Our projects: wind chimes & pinwheels!
Tuesday, May 23
Magnolia library branch
Born in Brookline, Massachusetts, John Fitzgerald Kennedy was born a child of extreme wealth and privilege. Though he could have led a life of great ease, he felt that it was his duty to make the most of his life.
Kennedy was the second son of his father, Joseph P. Kennedy who was a former United States Ambassador to Great Britain. John Kennedy was taught that he needed to achieve great things in life. He graduated from Harvard University, and then enlisted in the Navy to eventually become Lieutenant (Junior Grade) to command patrol torpedo boat, PT- 109. The boat was rammed and then sank on August 2, 1943 in the South Pacific.

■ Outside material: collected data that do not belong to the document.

Lemma format_from ts argn vs : (argn + length vs <= 10)%nat -> Forall (tok_ok 10) ts -> Forall (fun v => ~ In 36 v) vs ->
  StringUtil.formatImpl (text ts) (Z.of_nat argn) vs = Ok (concat (fill_from argn vs <$> ts)).
Proof.
  intros Hn Hts Hvs. revert ts argn Hn Hts. induction Hvs as [|v vs Hv Hvs IH]; intros ts argn Hn Hts; cbn [StringUtil.formatImpl].
  - f_equal. unfold text. f_equal. apply list_fmap_ext. intros i t _. destruct t as [c|k]; [done|]. cbn [fill_from].
    rewrite decide_False; [done|]. cbn. lia.
  - cbn [length] in Hn. unfold StringUtil.replaceAll. rewrite replace_one by (done || lia). rewrite bind_Ok.
    replace (Z.of_nat argn + 1) with (Z.of_nat (S argn)) by lia. rewrite IH; [|lia|by apply fill_one_ok]. f_equal. clear IH.
    induction Hts as [|t ts Ht Hts IHt]; [done|]. cbn [fmap list_fmap concat]. rewrite fmap_app, concat_app, IHt. f_equal. clear IHt.
    destruct t as [c|k]; [done|]. cbn [fill_one fill_from length]. destruct (decide (k = argn)) as [->|Hk].
    + rewrite decide_True by lia. rewrite Nat.sub_diag. cbn. clear. induction v as [|c v IH]; [done|]. cbn in *. by f_equal.
    + cbn [fmap list_fmap concat fill_from]. rewrite app_nil_r.
      destruct (decide (S argn <= k < S argn + length vs)%nat).
      * rewrite decide_True by lia. replace (k - argn)%nat with (S (k - S argn)) by lia. done.
      * by rewrite decide_False by lia.
Qed.

Lemma format_fills ts vs : (length vs <= 10)%nat -> Forall (tok_ok (length vs)) ts -> Forall (fun v => ~ In 36 v) vs ->
  StringUtil.format (text ts) vs = Ok (concat (fill vs <$> ts)).
Proof.
  intros Hn Hts Hvs. unfold StringUtil.format. change 0 with (Z.of_nat 0). rewrite format_from; [|lia| |done].
  - f_equal. f_equal. apply list_fmap_ext. intros i t Ht. destruct t as [c|k]; [done|]. cbn.
    eapply Forall_lookup_1 in Hts; [|exact Ht]. cbn in Hts. rewrite decide_True by lia. by rewrite Nat.sub_0_r.
  - eapply Forall_impl; [exact Hts|]. intros [c|k]; cbn; [done|lia].
Qed.

(** ** Lines *)
Fixpoint lines_of (cur s : list Z) : list (list Z) :=
  match s with [] => [cur] | c :: s => if c =? 10 then cur :: lines_of [] s else lines_of (cur ++ [c]) s end.
Definition prefixed (prefix : list Z) (ls : list (list Z)) : list Z := concat ((fun l => prefix ++ l ++ [10]) <$> ls).

Lemma replace_plain fuel p r s t : ~ In 10 s -> p = [10] -> (length s + length t < fuel)%nat ->
  StringUtil.replace_loop fuel p r (s ++ t) = (u ← StringUtil.replace_loop (fuel - length s) p r t; Ok (s ++ u)).
Proof.
  intros Hs ->. revert fuel. induction s as [|c s IH]; intros fuel Hf.
  - cbn. rewrite Nat.sub_0_r. by destruct (StringUtil.replace_loop fuel [10] r t).
  - destruct fuel as [|fuel]; [cbn in Hf; lia|]. cbn [app StringUtil.replace_loop StringUtil.strip length].
    rewrite (proj2 (Z.eqb_neq 10 c)) by (intros <-; apply Hs; by left). rewrite IH; [|intros H; apply Hs; by right|cbn in Hf; lia].
    cbn [Nat.sub]. by destruct (StringUtil.replace_loop _ _ _ _).
Qed.

Lemma replace_lines prefix s cur fuel : ~ In 10 cur -> (length s < fuel)%nat ->
  exists u, StringUtil.replace_loop fuel [10] (10 :: prefix) s = Ok u /\ prefix ++ cur ++ u ++ [10] = prefixed prefix (lines_of cur s).
Proof.
  revert cur fuel. induction s as [|c s IH]; intros cur fuel Hc Hf; (destruct fuel as [|fuel]; [cbn in Hf; lia|]).
  - exists []. split; [done|]. unfold prefixed. cbn. by rewrite app_nil_r.
  - cbn [StringUtil.replace_loop StringUtil.strip lines_of]. cbn in Hf. destruct (Z.eqb_spec c 10) as [->|Hn].
    + rewrite Z.eqb_refl. destruct (IH [] fuel) as (u & -> & Hu); [intros []|lia|]. eexists. split; [reflexivity|].
      unfold prefixed in *. cbn [fmap list_fmap concat]. rewrite <- Hu. cbn [app]. by rewrite <- !app_assoc.
    + rewrite (proj2 (Z.eqb_neq 10 c)) by congruence. destruct (IH (cur ++ [c]) fuel) as (u & -> & Hu); [|lia|].
      { intros [H|[H|[]]]%in_app_or; [done|congruence]. }
      eexists. split; [reflexivity|]. rewrite <- Hu. by rewrite <- !app_assoc.
Qed.

Definition log_prefix (now who : list Z) (level : Z) : list Z :=
  now ++ [32] ++ who ++ [32; 91] ++ LogLevel.logLevelToStr level ++ [93; 32].

Lemma level_text level : ~ In 36 (LogLevel.logLevelToStr level) /\ ~ In 10 (LogLevel.logLevelToStr level).
Proof.
  unfold LogLevel.logLevelToStr. repeat case_match; (split; intros Hin; cbn in Hin; intuition discriminate).
Qed.

Lemma file_lines_exact now program component level message :
  ~ In 36 now -> ~ In 10 now -> ~ In 36 program -> ~ In 10 program -> ~ In 36 component -> ~ In 10 component ->
  Log.file_lines now program component level message =
    Ok (prefixed (log_prefix now (if bool_decide (component = []) then program else component) level) (lines_of [] message)).
Proof.
  intros Hn1 Hn2 Hp1 Hp2 Hc1 Hc2. unfold Log.file_lines. destruct (level_text level) as [Hl1 Hl2].
  set (who := if bool_decide (component = []) then program else component).
  assert (~ In 36 who /\ ~ In 10 who) as [Hw1 Hw2] by (subst who; by case_bool_decide).
  change (bytes_of "$0 $1 [$2] ") with (text [Hole 0; Lit 32; Hole 1; Lit 32; Lit 91; Hole 2; Lit 93; Lit 32]).
  rewrite format_fills; [|cbn; lia|repeat constructor; cbn; lia|by repeat constructor].
  rewrite bind_Ok. assert (concat (fill [now; who; LogLevel.logLevelToStr level] <$> [Hole 0; Lit 32; Hole 1; Lit 32; Lit 91; Hole 2; Lit 93; Lit 32])
    = log_prefix now who level) as ->.
  { unfold log_prefix. cbn. by rewrite <- ?app_assoc. }
  assert (~ In 10 (log_prefix now who level)) as Hpre.
  { unfold log_prefix. rewrite !in_app_iff. cbn. intuition lia. }
  unfold StringUtil.replaceAll. rewrite length_app, replace_plain by (done || lia).
  destruct (replace_lines (log_prefix now who level) message [] (S (length (log_prefix now who level) + length message) - length (log_prefix now who level)))
    as (u & -> & Hu); [intros []|lia|]. cbn. by rewrite <- Hu, <- app_assoc.
Qed.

He heroically tried to save his crew members and earned a Purple Heart.
Kennedy next entered politics in 1946 by winning the Democratic Primary for Massachusetts’ Eleventh Congressional District. He became both a member of the House and Senate. Then finally at the age of 42, he became our youngest elected President of the United States. He had a turbulent presidency, including the Bay of Pigs Invasion, the Cuban Missile Crisis, Civil Rights, and the loss of his newborn son in August of 1963. After losing his son, only a few months later on November 22, 1963, John Kennedy was assassinated in Dallas, Texas at the age of 46.
Historian, Jim Gibbons, will present the life of our 35th President of the United States, John Fitzgerald Kennedy. He gave us hopes, dreams, and challenges. John Kennedy stated, “the torch has been passed to a new generation” and that we must seize the movement by asking not what our country could do for us, but what we could do for our country! His was the age of youth, vigor and vitality–we were a country on the move. We could do anything and conquer all odds with visions of glory. For one brief shining moment in history we were Camelot!